Of course it’s marketing. They’ve had blue LED clocks for some time now. If people weren’t buying them, they’d have stopped making them. As to why the blue looks brighter, it’s in part because your eye is more sensitive to blue light than it is to red. There are also green LED clocks. Some people find these more comfortable to look at than either red or blue.
There seems to be a “confounding factor” there for their research numbers because I notice a lot of models only seem to come in one color.
That is, last time I shopped around, I expected to see a Sony “Dream Machine” in red and blue, side-by-side on the shelf. That wasn’t the case though. Each model seem to exclusively be either red or blue.

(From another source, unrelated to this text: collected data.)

(* ===== verification/Host.v ===== *)
(** * What the sandbox service asks of the host

    The lifecycle verbs of [services/sandbox] drive the layers below them through the interfaces of [Config]: the
    substrate ([models.Provider] and its optional extensions), the network, the port forwarder, the image and
    policy stores, the filesystem, the clock. Each method call is a constructor of [call], indexed by the type of
    its answer; a host is any state with a way to perform the calls, so a theorem about a verb holds whatever
    the substrate answers and whichever call fails. What the layers below must not do, where a theorem needs it,
    is the class [Holdings]. *)

From S2P Require Import Prelude Ops GoStrings Netip Models Restart Store Secret SandboxID Repository ExecTable.
Local Open Scope Z_scope.

(** ** models/provider.go *)

Record Status : Type := MkStatus {
  Exists : bool;
  StState : State;
  StPID : Z;
  OOMKilled : bool;
  StReason : string;
  SupervisorFailed : string;
  Unstarted : bool
}.

Definition Alive (s : Status) : bool := Exists s && negb (bool_decide (StState s = StateStopped)).

Record Capabilities : Type := MkCapabilities { CPause : bool; CResume : bool; CFork : bool; CPort : bool; CSwap : bool }.

Record NetworkSpec : Type := MkNetworkSpec {
  NSNetnsPath : string;
  NSAddress : Prefix;
  NSGateway : Addr;
  NSHostInterface : string;
  NSNameservers : list Addr
}.

Record ImageConfig : Type := MkImageConfig { ICEnv : list string; ICWorkDir : string; ICUser : string }.

(** [image.Image], the part a create reads. *)
Record Image_ : Type := MkImage { IRootFS : string; IDisk : string; IErofs : string; IDigest : string; IConfig : ImageConfig }.

Record SandboxSpec : Type := MkSandboxSpec {
  SpID : string;
  SpName : string;
  SpRootFS : string;
  SpRootDisk : string;
  SpBaseDisk : string;
  SpStateDir : string;
  SpEnv : list string;
  SpWorkDir : string;
  SpUser : string;
  SpNetwork : NetworkSpec;
  SpResources : Resources;
  SpSeed : string;
  SpProxyCA : option string
}.

Record ProcessSpec : Type := MkProcessSpec {
  PsName : string; PsArgv : list string; PsEnv : list string; PsWorkDir : string; PsUser : string; PsRestart : RestartSpec
}.

(** The snapshot a create is seeded from, as its repository keeps it. *)
Record Snapshot_ : Type := MkSnapshot {
  SnID : string; SnName : string; SnSource : string; SnSourceName : string; SnImage : string; SnDigest : string;
  SnProvider : string; SnDiskMiB : Z; SnMemoryMiB : Z; SnSize : Z; SnCreatedAt : Z
}.

(** ** Errors *)

(** What a call of a layer below answers, by the types and sentinels the verbs tell apart. *)
Inductive call_error : Type :=
| CFails
| CNotFound
| CNoFreeAddress
| CImageGone
| CNoCABundle
| CNoRoom
| CBound
| CUser
| CUnresponsive (reason : string)
| CLost
| CProcessRunning
| CUnsupported
| CNotStarted (code : Z)
| CChannel (why : string)
| CUnsettable
| CBind (in_use denied : bool).

Inductive Code : Type :=
| CodeInvalidRequest | CodeNotFound | CodeSandboxNotRunning | CodeSandboxNotStopped | CodeSandboxNotPaused
| CodeSandboxLive | CodeSandboxFailed | CodeNoCheckpoint | CodeUnsupported | CodeInUse | CodeNameTaken
| CodeNoProcess | CodeProcessLimit | CodeExecLimit | CodeTimeout | CodeInternal.

(** Why a request is the caller's fault. *)
Inductive request_fault : Type :=
| FNoSource | FBothSources | FMemoryNegative | FMemoryPast | FVCPUNegative | FDiskNegative | FDiskPast
| FSwapNegative | FSwapPast | FHostPort | FGuestPort | FPortTwice | FPolicyName | FTrustEnv | FEnvEntry
| FEnvSecret | FSecretName | FSecretTwice | FSecretTrust | FNoSecret | FNoPolicy | FNoProxyCA | FResources
| FPastHostMemory | FPastHostCPUs | FSwapPastDisk | FImageRef | FDisk | FUserGroup | FPortDenied | FNoCommand | FProcessName
| FRestart (e : restart_error) | FNoSandbox | FSnapshotProvider | FSnapshotImageGone | FSnapshotImageMoved
| FSnapshotDisk | FNoPolicyName | FSecretEnv.

(** The error a verb answers. A wrapped error is the error itself; [EJoin] is [errors.Join]; [EOutOfFuel] is no answer
    of the source, but of a loop of the model that ran out of turns. *)
Inductive service_error : Type :=
| ERepo (e : repo_error)
| ECall (e : call_error)
| EBusy
| ECtx
| ERequest (why : request_fault)
| EState (state : State) (code : Code)
| ETimeout (verb : string)
| EVerb (verb : string)
| ECancelled (verb : string)
| EImageGone (verb : string)
| ENoCABundle
| EHeld (by_ : string)
| EPortNotFound (port : Z)
| EPortInUse
| ENoAddress
| ENetwork (e : call_error)
| EUnavailable (why : string)
| EExecLimit (l : exec_limit)
| ENotSettled
| EOutOfFuel
| EForkRefused
| EStays
| ELeft (held : list string) (cause : service_error)
| EJoin (a b : service_error).

(** [errors.Is] and [errors.As] look at every error of the tree. *)
Fixpoint some_error (p : service_error → bool) (e : service_error) : bool :=
  p e || match e with EJoin a b => some_error p a || some_error p b | ELeft _ c => some_error p c | _ => false end.

Definition is_timeout : service_error → bool := some_error (λ e, match e with ETimeout _ => true | _ => false end).
Definition is_not_found : service_error → bool := some_error (λ e, match e with ERepo ENotFound => true | _ => false end).
Definition is_image_gone : service_error → bool := some_error (λ e, match e with ECall CImageGone => true | _ => false end).

(** ** Calls

    The probe of a substrate answers beside its error whether the bound put on it has passed. *)
Record probe_error : Type := MkProbeError { pe_error : call_error; pe_past_bound : bool }.

Abbreviation answer := (result call_error).

Inductive call : Type → Type :=
(* models.Provider *)
| PCheckResources (res : Resources) : call (answer unit)
| PStatus (id : string) : call (result probe_error Status)
| PCreate (spec : SandboxSpec) : call (answer unit)
| PStart (id : string) : call (answer unit)
| PStop (id : string) (grace : Z) : call (answer unit)
| PRemove (id : string) : call (answer unit)
| PPause (id dir : string) : call (answer unit)
| PResume (id dir : string) : call (answer unit)
| PFork (source : string) (spec : SandboxSpec) : call (answer unit)
| PAdoptStaging (dir : string) : call (answer unit)
| PStartProcess (id : string) (spec : ProcessSpec) : call (answer unit)
| PStopProcess (id name : string) (grace : Z) : call (answer unit)
| PProcesses (id : string) : call (answer (list ProcessReport))
| PLogSize (id name : string) : call (answer Z)
(* the extensions only some substrates have *)
| PReclaim (id : string) : call (answer unit)
| PRelease (id dir : string) : call (answer unit)
| PReleaseDisk (dir : string) : call unit
(* network.Service *)
| NAllocate (id : string) : call (answer NetworkSpec)
| NRelease (id : string) : call (answer unit)
| NReapply (id : string) : call (answer unit)
| NReapplyAll : call (answer unit)
(* portforward.Forwarder *)
| FOpen (id : string) (spec : PortForward) : call (answer unit)
| FSet (id : string) (want : list PortForward) : call (answer unit)
| FClose (id : string) (port : Z) : call (answer unit)
| FCloseSandbox (id : string) : call (answer unit)
| FSandboxes : call (list string)
| FProbe (spec : PortForward) : call (answer unit)
(* image.Service, secret.Store, egress.Store and the snapshot repository, as a create reads them *)
| ICanonical (ref : string) : call (answer string)
| IPull (ref : string) : call (answer Image_)
| ILookup (ref : string) : call (answer (option Image_))
| SGet (name : string) : call (answer string)
| PolicyGet (name : string) : call (answer Policy)
| ProxyCA : call (answer string)
| SnapResolve (ref : string) : call (answer string)
| SnapGet (id : string) : call (answer Snapshot_)
| SnapFiles (id : string) : call (answer string)
| SnapCreate (snap : Snapshot_) : call (answer Snapshot_)
| SnapDelete (id : string) : call (answer unit)
(* models.Environment *)
| EnvOpen (id : string) : call (answer unit)
| EnvCanSet (id name : string) : call (answer unit)
| EnvTrust (id : string) (ca : string) : call (answer unit)
| EnvSet (id name value : string) : call (answer unit)
| EnvRemove (id name : string) : call (answer unit)
(* the files of a checkpoint, the substrate's own root *)
| CkRemoveFile (dir : string) : call (answer unit)
| CkHeld (dir : string) : call (answer bool)
| CkStaging (dir : string) : call (answer bool)
| ReleaseRoot : call (answer unit)
(* which system call of the repository's own work fails *)
| RWrite : call WriteOutcome
| RCreate (res : Resources) : call create_calls
| RDelete : call delete_calls
| RRemoveCheckpoint (name : string) : call bool
(* the lock of a sandbox: taken, or given up on *)
| LLock (id : string) : call bool
| LTryLock (id : string) : call bool
(* what ended the pull of a create, and the wait of a poll *)
| PullEndedBy (id : string) : call (option string)
| Sleep (d : Z) : call unit.

Class Host : Type := {
  W : Type;
  perform : ∀ {A}, call A → W → W * A;
  (** [ctx.Err() != nil] of the verb, and of the bound a start runs under *)
  ctx_ended : W → bool;
  budget_spent : W → bool;
  (** [time.Now().UTC()] *)
  clock : W → Z;
  provider_name : string;
  capabilities : Capabilities;
  (** the optional interfaces of the substrate *)
  reclaims : bool;
  releases : bool;
  admits_disk : bool;
  default_memory : option Z;
  guest_kernel : option string;
  (** [Config] *)
  host_memory_mib : Z;
  host_cpus : Z;
  has_proxy_ca : bool;
  stop_settle : Z;
  (** the redacted text of an error, and the part of it a public route may answer *)
  error_text : service_error → string;
  public_text : service_error → option string;
  (** the check a fork runs under its source's lock *)
  fork_check : Sandbox → bool
}.

(** ** The service *)

Record service `{Host} : Type := MkService { repo_of : repo; host : W; table_of : table }.
Arguments MkService {_} _ _ _.

Section Service.
Context `{Hst : Host}.

Abbreviation sop := (op service service_error).

Definition set_repo (r : repo) (s : service) : service := MkService r (host s) (table_of s).
Definition set_host (w : W) (s : service) : service := MkService (repo_of s) w (table_of s).
Definition set_table (t : table) (s : service) : service := MkService (repo_of s) (host s) t.

(** A call whose answer the verb reads. *)
Definition do_call {A} (c : call A) : sop A := λ s,
  let '(w, a) := perform c (host s) in ([set_host w s], set_host w s, Ok a).

(** A call whose error the verb answers as it is. *)
Definition try {A} (c : call (answer A)) : sop A :=
  (a <~ do_call c ;; match a with Ok x => ret x | Err e => fail (ECall e) end)%op.

(** The same, and the error as a value. *)
Definition attempt {A} (m : sop A) : sop (result service_error A) := λ s,
  let '(t, s', a) := m s in (t, s', Ok a).

Definition of_result {A} (a : result service_error A) : sop A := match a with Ok x => ret x | Err e => fail e end.

Definition on_repo {A} (m : op repo repo_error A) : sop A := λ s,
  let '(t, r, a) := m (repo_of s) in ((λ r, set_repo r s) <$> t, set_repo r s, map_err ERepo a).

Definition read_host {A} (f : W → A) : sop A := ask (λ s, Ok (f (host s))).

(** The repository as the service drives it. *)
Definition getRecord (id : string) : sop Sandbox := ask (λ s, map_err ERepo (Get (repo_of s) id)).
Definition resolve (ref : string) : sop string := ask (λ s, map_err ERepo (Resolve (repo_of s) ref)).
Definition update (id : string) (f : Sandbox → option Sandbox) : sop unit :=
  (w <~ do_call RWrite ;; on_repo (Update w id f))%op.
Definition mutate (id : string) (f : Sandbox → Sandbox) : sop unit := update id (λ sb, Some (f sb)).
Definition deleteRecord (id : string) : sop unit := (c <~ do_call RDelete ;; on_repo (Delete c id))%op.

Definition CheckpointDir (id : string) : sop string :=
  ask (λ _, match ValidID id with Ok _ => Ok ("checkpoints/" +:+ id) | Err e => Err (ERepo (ESpelling e)) end).
Definition Dir (id : string) : sop string :=
  ask (λ _, match ValidID id with Ok _ => Ok ("sandboxes/" +:+ id) | Err e => Err (ERepo (ESpelling e)) end).

End Service.

Abbreviation sop := (op service service_error).
(* ===== verification/Merge.v ===== *)
(** * The layers of an image as one disk

    [services/image/disk.go]: a VM boots from one ext4 image, which is written from the tars of the layers in two passes. The first
    settles which entry of which layer survives at each path, the whiteouts applied; the second streams the survivors as one tar.
    A layer is the list of its headers, each with its place in it. A path is the list of its pieces. *)

From S2P Require Import Prelude GoStrings Tarball.

#[local] Instance typeflag_eq_dec : EqDecision typeflag. Proof. solve_decision. Defined.

(** ** The plan *)

Definition whiteoutPrefix : string := ".wh.".
Definition opaqueWhiteout : string := ".wh..wh..opq".

Abbreviation path := (list string).
Abbreviation version := (nat * nat)%type.

(** [before]. *)
Definition before (v o : version) : bool := (v.1 <? o.1)%nat || ((v.1 =? o.1)%nat && (v.2 <? o.2)%nat).

Record merge : Type := MkMerge { tree : gmap path version; kids : gmap path (gset path); links : gmap version version; names_ : gmap version path }.

Definition set_tree (f : gmap path version → gmap path version) (m : merge) : merge := MkMerge (f (tree m)) (kids m) (links m) (names_ m).
Definition set_kids (f : gmap path (gset path) → gmap path (gset path)) (m : merge) : merge := MkMerge (tree m) (f (kids m)) (links m) (names_ m).

Definition empty_merge : merge := MkMerge ∅ ∅ ∅ ∅.

(** [cleanName]. *)
Definition cleanName (name : string) : option path := match clean_pieces true [] (Split "/" name) with [] => None | ps => Some ps end.

Definition kids_of (q : path) (m : merge) : gset path := default ∅ (kids m !! q).

(** [put]: the name is linked under each parent up to the first one that holds it; over the path with its last piece first. *)
Fixpoint put_go (rev_name : path) (k : gmap path (gset path)) : gmap path (gset path) :=
  match rev_name with
  | [] => k
  | _ :: rev_parent =>
      let held := default ∅ (k !! reverse rev_parent) in
      if bool_decide (reverse rev_name ∈ held) then k else put_go rev_parent (<[reverse rev_parent := {[reverse rev_name]} ∪ held]> k)
  end.

Definition put (name : path) (v : version) (m : merge) : merge := set_kids (put_go (reverse name)) (set_tree <[name := v]> m).

(** [holds]. *)
Definition holds (m : merge) (name : path) (v : version) : bool := bool_decide (tree m !! name = Some v).

(** The first half of [dropBelow]. *)
Definition drop_name (name : path) (limit : nat) (m : merge) : merge :=
  match tree m !! name with Some v => if (v.1 <? limit)%nat then set_tree (delete name) m else m | None => m end.

(** The end of the loop of [dropUnder]: a kid with nothing left under it leaves the index. *)
Definition forget_kid (name kid : path) (m : merge) : merge :=
  if bool_decide (is_Some (tree m !! kid)) || negb (bool_decide (kids_of kid m = ∅)) then m
  else set_kids (λ k, delete kid (alter (λ ks, ks ∖ {[kid]}) name k)) m.
(* ===== verification/ImageTree.v ===== *)
(** * What the image tree keeps

    Every state the operations of [Images] go through is one of an invariant: an artifact under its own name is the whole unpack of
    its digest, the index says one digest for one reference, and what a holder was handed is still there. *)

From S2P Require Import Prelude Ops GoStrings Host Registry Images.
Local Open Scope op_scope.

(** ** File names *)

(** A digest is an algorithm and hexadecimal digits, with a colon between them. *)
Definition plain_digest (d : string) : Prop := contains_char "-" d = false ∧ d ≠ "".

Lemma ReplaceAll_colon c s :
  ReplaceAll (String c s) ":" "-" = if Ascii.eqb c ":" then String "-" (ReplaceAll s ":" "-") else String c (ReplaceAll s ":" "-").
Proof.
  unfold ReplaceAll. cbn [replace_go String.prefix String.length Nat.sub].
  destruct (Ascii.eqb_spec c ":") as [->|Hne]; [by destruct s|]. destruct (ascii_dec ":" c); [by subst|]. done.
Qed.

Lemma base_of_inj d d' : contains_char "-" d = false → contains_char "-" d' = false → base_of d = base_of d' → d = d'.
Proof.
  unfold base_of. revert d'. induction d as [|c d IH]; intros [|c' d']; [done| | |].
  - rewrite ReplaceAll_colon. by case_match.
  - rewrite ReplaceAll_colon. by case_match.
  - rewrite !contains_char_cons, !orb_false_iff, !ReplaceAll_colon. intros [Hc Hd] [Hc' Hd'].
    apply Ascii.eqb_neq in Hc, Hc'.
    destruct (Ascii.eqb_spec c ":") as [->|]; destruct (Ascii.eqb_spec c' ":") as [->|]; intros [= E]; subst; try done; f_equal; by apply IH.
Qed.

Lemma suffix_inj s s' e : s +:+ e = s' +:+ e → s = s'.
Proof.
  intros H. assert (String.length s = String.length s') as Hl.
  { apply (f_equal String.length) in H. rewrite !length_app_s in H. lia. }
  revert s' H Hl. induction s as [|c s IH]; intros [|c' s'] H Hl; try done. rewrite !app_cons in H. injection H as -> H. f_equal. apply IH; [done|].
  simpl in Hl. lia.
Qed.

Lemma file_of_inj k d d' : plain_digest d → plain_digest d' → file_of k d = file_of k d' → d = d'.
Proof. intros [Hd _] [Hd' _] H. apply suffix_inj in H. by apply base_of_inj. Qed.

Section Facts.
Context `{Refs : References} {RL : ReferenceLaws} `{Cont : Contents} {E : Type}.
Context (root : string) (disks erofs : bool).

(** The digests that name a list of images and not one, which is what a registry answers to some references. *)
Context (is_list : string → bool).

Abbreviation iop := (op images (img_error E)).

(** ** The invariant *)

Definition shapes : list shape := RootFS_ :: (if disks then [Disk_] else []) ++ (if erofs then [Erofs_] else []).

(** The whole unpack of a digest. *)
Definition whole_of (k : shape) (d : string) (a : artifact) : Prop :=
  adir a = bool_decide (k = RootFS_) ∧ ∃ m, manifest_of d = Some m ∧ alayers a = MLayers m.

Definition wholes (m : gmap (shape * aname) artifact) : Prop :=
  ∀ k n f a, m !! (k, n) = Some a → n = Named f ∨ n = Removing f → ∃ d, plain_digest d ∧ f = file_of k d ∧ whole_of k d a.

Definition entry_ok (d : descriptor) : Prop :=
  plain_digest (DDigest d) ∧ is_list (DDigest d) = false ∧ ∀ g, DigestOf (E := E) (DRef d) = Some g → DDigest d = g ∨ is_list g = true.

Definition index_ok (l : list descriptor) : Prop :=
  Forall entry_ok l ∧ ∀ d d', d ∈ l → d' ∈ l → DRef d ≠ "" → DRef d = DRef d' → DDigest d = DDigest d'.

(** A reference stands for a digest: an entry says so, or the reference itself and an entry of that digest is there. *)
Definition stands_for (l : list descriptor) (r d : string) : Prop :=
  MkDescriptor r d ∈ l ∨ DigestOf (E := E) r = Some d ∧ d ∈ DDigest <$> l.

Definition claim : Type := string * string.

Definition claimed (l : list descriptor) (m : gmap (shape * aname) artifact) (c : claim) : Prop :=
  c.1 ≠ "" ∧ stands_for l c.1 c.2 ∧ ∀ k, k ∈ shapes → is_Some (m !! at_ k c.2).

(** What the claims are, for a run of the operations. *)
Context (C : list claim).

Definition inv (l : list descriptor) (m : gmap (shape * aname) artifact) : Prop :=
  wholes m ∧ index_ok l ∧ Forall (claimed l m) C.

Definition kept (s : images) : Prop := inv (index s) (artifacts s).

Lemma stands_plain l r d : index_ok l → stands_for l r d → plain_digest d ∧ is_list d = false.
Proof.
  intros [Hl _] [Hin|[_ (e & -> & He)%list_elem_of_fmap]]; rewrite Forall_forall in Hl; [by destruct (Hl _ Hin) as (? & ? & _)|].
  by destruct (Hl _ He) as (? & ? & _).
Qed.

Lemma index_ok_sub l l' : (∀ d, d ∈ l' → d ∈ l) → index_ok l → index_ok l'.
Proof. intros Hs [H1 H2]. split; [|auto]. rewrite Forall_forall in *. auto. Qed.

(** ** Changes of the artifacts *)

(** What a step may do to the artifacts: nothing a claim needs goes, and what is under a name is whole. *)
Definition mild (m m' : gmap (shape * aname) artifact) : Prop :=
  (wholes m → wholes m') ∧ ∀ k d, is_Some (m !! at_ k d) → is_Some (m' !! at_ k d).

Lemma mild_inv l m m' : mild m m' → inv l m → inv l m'.
Proof.
  intros [Hw Hp] (H1 & H2 & H3). split; [auto|]. split; [done|]. eapply Forall_impl; [done|]. intros c (Hr & Hs & Hk).
  split; [done|]. split; [done|]. auto.
Qed.

Lemma mild_delete m k n : staging n = true → mild m (delete (k, n) m).
Proof.
  intros Hn. split.
  - intros Hw k' n' f a [_ Ha]%lookup_delete_Some. by apply Hw.
  - intros k' d Hd. rewrite lookup_delete_ne; [done|]. intros [= _ En]. by rewrite En in Hn.
Qed.

Lemma mild_temp m k n f : mild m (partial_alter f (k, Temp n) m).
Proof.
  split.
  - intros Hw k' n' g a Ha Hn. apply (Hw k' n' g a); [|done]. rewrite lookup_partial_alter_ne in Ha; [done|].
    intros [= _ <-]. destruct Hn; done.
  - intros k' d Hd. rewrite lookup_partial_alter_ne; done.
Qed.

(** A rename to a name: what it takes there is whole. *)
Lemma mild_named m k n d a : staging n = true → m !! (k, n) = Some a → (wholes m → plain_digest d ∧ whole_of k d a) →
  mild m (<[at_ k d := a]> (delete (k, n) m)).
Proof.
  intros Hn Ha Hd. split.
  - intros Hw k' n' f b [[[= <- <-] <-]|[_ [_ Hb]%lookup_delete_Some]]%lookup_insert_Some [H|H].
    + injection H as <-. destruct (Hd Hw). by exists d.
    + done.
    + subst n'. by eapply Hw; [|left].
    + subst n'. by eapply Hw; [|right].
  - intros k' d' Hp. destruct (decide (at_ k d = at_ k' d')) as [->|Hne]; [by rewrite lookup_insert_eq|].
    rewrite lookup_insert_ne by done. rewrite lookup_delete_ne; [done|]. intros [= _ ->]. done.
Qed.

(** ** Steps that leave the index *)

Definition present (x : shape * string) (s : images) : Prop := is_Some (artifacts s !! at_ x.1 x.2).
Definition frame (l : list descriptor) (h : shape * string → Prop) (s : images) : Prop := index s = l ∧ ∀ x, h x → present x s.

(** Every state on the way is one of the invariant, the index stays, what is there stays there, and the answer is as said. *)
Definition does {A} (P : images → Prop) (m : iop A) (Q : result (img_error E) A → images → Prop) : Prop :=
  ∀ l h, triple kept (λ s, frame l h s ∧ P s) m (λ a s, frame l h s ∧ Q a s).

Definition quiet {A} (m : iop A) : Prop := does (λ _, True) m (λ _ _, True).

Lemma does_weaken {A} (P P' : images → Prop) (m : iop A) (Q Q' : result (img_error E) A → images → Prop) :
  does P' m Q' → (∀ s, kept s → P s → P' s) → (∀ a s, kept s → Q' a s → Q a s) → does P m Q.
Proof.
  intros H Hp Hq l h. eapply triple_weaken; [apply (H l h)| |]; simpl; [intros s Hi [? ?]; auto|intros a s Hi [? ?]; auto].
Qed.

Lemma does_bind {A B} P (m : iop A) (k : A → iop B) M Q :
  does P m (λ a s, match a with Ok a => M a s | Err e => Q (Err e) s end) → (∀ a, does (M a) (k a) Q) → does P (bind m k) Q.
Proof.
  intros Hm Hk l h. eapply (triple_bind _ _ _ _ (λ a s, frame l h s ∧ M a s)); [|intros a; apply (Hk a l h)].
  eapply triple_weaken; [apply (Hm l h)|done|]. simpl. by intros [a|e] s Hi [? ?].
Qed.
(** ** Create *)

Fixpoint sclaim_go (c : claim_calls) (attempts : nat) (ids : list (option string)) : snop string :=
  match attempts, ids with
  | O, _ => fail SNoFreeID
  | S _, [] | S _, None :: _ => fail SRandom
  | S attempts, Some id :: ids =>
      exists_ <~ ask (λ s, Ok (bool_decide (is_Some (sdirs s !! id)))) ;;
      if exists_ then sclaim_go c attempts ids
      else check SMkdir (mkdir_ok c) ;;;
           touch (set_sdirs <[id := SDir NoFiles None]>) ;;;
           check SSync (parent_sync c) ;;;
           ret id
  end.

(** [os.RemoveAll] of a snapshot: the files go a part at a time, and the record before them or after them, as the directory
    lists them; a failure stops it after any of its steps. *)
Record removing : Type := MkRemoving { record_first : bool; stops_after : option nat }.

Definition shed_files (f : files_state) (id : string) (s : snaps) : snaps :=
  set_sdirs (alter (λ e, match e with SDir _ r => SDir f r | SFile => SFile end) id) s.
Definition shed_record (id : string) (s : snaps) : snaps :=
  set_sdirs (alter (λ e, match e with SDir f _ => SDir f None | SFile => SFile end) id) s.

Definition remove_steps (order : bool) (id : string) : list (snaps → snaps) :=
  (if order then [shed_record id; shed_files SomeFiles id; shed_files NoFiles id]
   else [shed_files SomeFiles id; shed_files NoFiles id; shed_record id]) ++ [set_sdirs (delete id)].

Fixpoint touches (fs : list (snaps → snaps)) : snop unit :=
  match fs with [] => ret tt | f :: fs => touch f ;;; touches fs end.

Definition SRemoveAll (f : removing) (id : string) : snop unit :=
  match stops_after f with
  | None => touches (remove_steps (record_first f) id)
  | Some n => touches (take n (remove_steps (record_first f) id)) ;;; fail SRemove
  end.

Definition abandon (f : removing) (sync : bool) (id : string) : snop unit :=
  SRemoveAll f id ;;; check SSync sync.

(** [allocated]: the blocks of every file of the walk, by inode; a hard link counts once. *)
Fixpoint allocated (seen : gset Z) (files : list (Z * Z)) : Z :=
  match files with
  | [] => 0
  | (ino, blocks) :: files => if decide (ino ∈ seen) then allocated seen files else blocks * 512 + allocated ({[ino]} ∪ seen) files
  end.

Record snap_calls : Type := MkSnapCalls {
  sc_claim : claim_calls;
  sc_mkdir : bool;
  sc_fill : bool;
  sc_walk : option (list (Z * Z));
  sc_write : WriteOutcome;
  sc_link : link_fault;
  sc_remove : removing;
  sc_sync : bool
}.

Definition set_size (id : string) (size : Z) (s : Snapshot_) : Snapshot_ :=
  MkSnapshot id (SnName s) (SnSource s) (SnSourceName s) (SnImage s) (SnDigest s) (SnProvider s) (SnDiskMiB s) (SnMemoryMiB s) size (SnCreatedAt s).

Definition put_record (snap : Snapshot_) (s : snaps) : snaps :=
  set_sdirs (alter (λ e, match e with SDir f _ => SDir f (Some (SnapOf snap)) | SFile => SFile end) (SnID snap)) s.

(** [write]. What a record takes from a sandbox has been read back from one, so its text encodes to itself. *)
Definition swrite (w : WriteOutcome) (snap : Snapshot_) : snop unit :=
  if wrote w then
    touch (put_record snap) ;;;
    check SWrite (write_ok w)
  else fail SWrite.

(** [Create]: the copy of the files is the argument of the source, whose outcome is [sc_fill]. *)
Definition SCreate (c : snap_calls) (snap : Snapshot_) : snop Snapshot_ :=
  check SCarriesID (String.eqb (SnID snap) "") ;;;
  (if String.eqb (SnName snap) "" then ret tt
   else _ <~ ask (λ _, map_err SSpelling (ValidSnapshotName (SnName snap))) ;;
        taken <~ ask (λ s, Ok (if slinks s !! SnName snap then Some (sholder s (SnName snap)) else None)) ;;
        match taken with Some h => fail (SNameTaken h) | None => ret tt end) ;;;
  id <~ sclaim_go (sc_claim c) idAttempts (new_ids (sc_claim c)) ;;
  let gone {A} (m : snop A) : snop A := or_undo m (abandon (sc_remove c) (sc_sync c) id) in
  gone (check SMkdir (sc_mkdir c)) ;;;
  gone (touch (shed_files SomeFiles id) ;;; check SFill (sc_fill c) ;;; touch (shed_files WholeFiles id)) ;;;
  size <~ gone (ask (λ _, match sc_walk c with Some files => Ok (allocated ∅ files) | None => Err SMeasure end)) ;;
  let snap := set_size id size snap in
  gone (swrite (sc_write c) snap) ;;;
  gone (sclaim (sc_link c) (SnName snap) id) ;;;
  ret snap.

(** ** Delete, and the sweep at the start of the daemon *)

Definition SDelete (drops : bool) (f : removing) (sync : bool) (id : string) : snop unit :=
  snap <~ ask (λ s, SGet s id) ;;
  sdrop drops (SnName snap) id ;;;
  SRemoveAll f id ;;;
  check SSync sync.

(** Whether an entry is the directory of a create that was cut. *)
Definition cut_create (s : snaps) (name : string) : bool :=
  match sdirs s !! name with
  | Some (SDir _ None) => is_ok (ValidSnapshotID name)
  | _ => false
  end.

(** [Sweep], over the entries as they were listed: how many directories it removed; each removal may fail. *)
Fixpoint sweep_names (f : string → removing) (names : list string) : snop nat :=
  match names with
  | [] => ret 0%nat
  | name :: names =>
      cut <~ ask (λ s, Ok (cut_create s name)) ;;
      if cut then SRemoveAll (f name) name ;;; n <~ sweep_names f names ;; ret (S n) else sweep_names f names
  end.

Nitpick: that’s only true at night when people depend on the rod cells in their eyes. Rods are quite good at picking up blue, but don’t detect red very well at all. Under the garish lighting inside a store, where cone cells are active, the red will look brighter. Also, since spatial resolution is in the cones, a red display is easier to read.
If we’re talking about radio-type alarm clocks (mains powered) of the type that have been around a while, then the blue and the red displays are fundamentally different technologies; the red one is usually implemented with 7-segment LED displays, whereas the bluish (greenish) one uses a Vacuum Fluorescent Display.
My Nakamichi radio alarm has a green diplay, and has automatic brightness adjustment according to available light. I got the thing in '88 and it still works like a champ.
I have a friend who is partially blind. Once, when helping her shop, she was looking for a clock, and mentioned that she had a very had time seeing the red led ones, and had to look for something in the green or blue range. Back then, those were pretty rare. Now, they are fairly common.
So one reason for the different colors in displays may be to accomodate people with vision problems, color-blindness, etc.
I always use the blue ones because I’m red-green colorblind (yep, I’m a girl) and the red numbers on black are invisible to me in a brightly lit room. For years I thought they just didn’t work during the daytime. Now if I could only find a blue clock with giant numbers. (I’m nearsighted too)
Not true, I’ve got a red alarm clock with two inch high letters, and even in its dimmed position, it lights up my room at night, not quite enough to see by, but enough to see the reflection off the book case, chair and desk.
Which is why I said ‘of the type that have been around a while’ - I got the impression that the OP was talking about things having *always been’ this way (although this is entirely my assumption).